▶ What the exercise asks
Show the lines below that contain the string "rewrite".

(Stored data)
+---+
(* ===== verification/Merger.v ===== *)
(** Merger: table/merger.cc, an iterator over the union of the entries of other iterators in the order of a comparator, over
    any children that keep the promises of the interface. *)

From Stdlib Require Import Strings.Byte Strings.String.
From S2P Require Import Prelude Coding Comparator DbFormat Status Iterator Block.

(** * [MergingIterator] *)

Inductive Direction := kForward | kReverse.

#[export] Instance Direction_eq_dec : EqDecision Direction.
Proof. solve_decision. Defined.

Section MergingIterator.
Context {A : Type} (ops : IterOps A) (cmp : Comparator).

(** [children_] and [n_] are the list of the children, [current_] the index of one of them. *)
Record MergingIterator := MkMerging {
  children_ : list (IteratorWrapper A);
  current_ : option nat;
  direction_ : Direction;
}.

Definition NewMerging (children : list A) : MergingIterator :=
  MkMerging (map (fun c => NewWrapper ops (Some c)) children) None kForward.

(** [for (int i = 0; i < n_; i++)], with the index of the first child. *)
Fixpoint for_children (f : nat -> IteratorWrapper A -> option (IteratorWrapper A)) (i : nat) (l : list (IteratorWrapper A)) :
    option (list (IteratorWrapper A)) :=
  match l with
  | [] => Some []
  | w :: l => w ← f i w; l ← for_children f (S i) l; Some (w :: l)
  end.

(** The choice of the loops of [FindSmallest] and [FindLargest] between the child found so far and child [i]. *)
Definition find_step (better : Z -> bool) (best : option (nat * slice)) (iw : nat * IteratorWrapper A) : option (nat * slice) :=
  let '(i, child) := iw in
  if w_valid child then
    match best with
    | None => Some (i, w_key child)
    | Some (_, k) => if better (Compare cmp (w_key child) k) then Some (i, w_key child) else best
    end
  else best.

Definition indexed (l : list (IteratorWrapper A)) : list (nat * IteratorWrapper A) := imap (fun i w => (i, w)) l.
+---+
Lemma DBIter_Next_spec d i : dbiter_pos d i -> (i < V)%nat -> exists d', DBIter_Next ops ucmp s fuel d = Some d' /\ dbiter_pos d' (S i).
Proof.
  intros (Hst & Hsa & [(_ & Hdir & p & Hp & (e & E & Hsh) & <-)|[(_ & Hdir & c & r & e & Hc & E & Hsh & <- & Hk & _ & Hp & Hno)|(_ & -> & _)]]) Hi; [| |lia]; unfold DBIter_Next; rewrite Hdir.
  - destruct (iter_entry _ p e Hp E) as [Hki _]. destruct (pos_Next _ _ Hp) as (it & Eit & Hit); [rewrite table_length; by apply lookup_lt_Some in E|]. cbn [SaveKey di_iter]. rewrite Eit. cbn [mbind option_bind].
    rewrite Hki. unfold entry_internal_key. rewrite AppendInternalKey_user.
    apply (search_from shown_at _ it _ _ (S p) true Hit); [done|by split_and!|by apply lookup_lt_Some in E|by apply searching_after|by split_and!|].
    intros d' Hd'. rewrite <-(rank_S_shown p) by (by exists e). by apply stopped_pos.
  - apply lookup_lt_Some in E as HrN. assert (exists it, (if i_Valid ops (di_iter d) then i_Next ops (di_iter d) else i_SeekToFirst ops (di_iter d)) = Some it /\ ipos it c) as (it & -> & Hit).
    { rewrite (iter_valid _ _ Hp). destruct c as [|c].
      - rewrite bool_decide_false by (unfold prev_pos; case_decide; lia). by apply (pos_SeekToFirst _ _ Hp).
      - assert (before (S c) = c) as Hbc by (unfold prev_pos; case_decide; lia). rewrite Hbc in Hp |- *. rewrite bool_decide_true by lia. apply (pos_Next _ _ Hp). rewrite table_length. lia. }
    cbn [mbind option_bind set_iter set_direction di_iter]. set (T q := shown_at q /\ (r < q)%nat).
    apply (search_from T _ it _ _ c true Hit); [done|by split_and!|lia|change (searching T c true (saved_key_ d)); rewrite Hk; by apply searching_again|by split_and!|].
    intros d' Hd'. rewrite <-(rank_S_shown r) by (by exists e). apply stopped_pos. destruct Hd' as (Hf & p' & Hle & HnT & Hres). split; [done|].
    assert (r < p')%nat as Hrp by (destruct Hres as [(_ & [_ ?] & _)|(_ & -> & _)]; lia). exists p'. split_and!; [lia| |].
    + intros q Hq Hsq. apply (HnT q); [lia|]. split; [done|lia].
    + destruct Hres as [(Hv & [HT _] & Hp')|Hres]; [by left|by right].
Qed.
+---+
▶ Answer box
  intros (Hst & Hsa & [(_ & Hdir & p & Hp & (e & E & Hsh) & <-)|[(_ & Hdir & c & r & e & Hc & E & Hsh & <- & Hk & _ & Hp & Hno)|(_ & -> & _)]]) Hi; [| |lia]; unfold DBIter_Next; rewrite Hdir.
  - destruct (iter_entry _ p e Hp E) as [Hki _]. destruct (pos_Next _ _ Hp) as (it & Eit & Hit); [rewrite table_length; by apply lookup_lt_Some in E|]. cbn [SaveKey di_iter]. rewrite Eit. cbn [mbind option_bind].
    rewrite Hki. unfold entry_internal_key. rewrite AppendInternalKey_user.
    intros d' Hd'. rewrite <-(rank_S_shown p) by (by exists e). by apply stopped_pos.
    { rewrite (iter_valid _ _ Hp). destruct c as [|c].
      - rewrite bool_decide_false by (unfold prev_pos; case_decide; lia). by apply (pos_SeekToFirst _ _ Hp).
      - assert (before (S c) = c) as Hbc by (unfold prev_pos; case_decide; lia). rewrite Hbc in Hp |- *. rewrite bool_decide_true by lia. apply (pos_Next _ _ Hp). rewrite table_length. lia. }
    apply (search_from T _ it _ _ c true Hit); [done|by split_and!|lia|change (searching T c true (saved_key_ d)); rewrite Hk; by apply searching_again|by split_and!|].
    intros d' Hd'. rewrite <-(rank_S_shown r) by (by exists e). apply stopped_pos. destruct Hd' as (Hf & p' & Hle & HnT & Hres). split; [done|].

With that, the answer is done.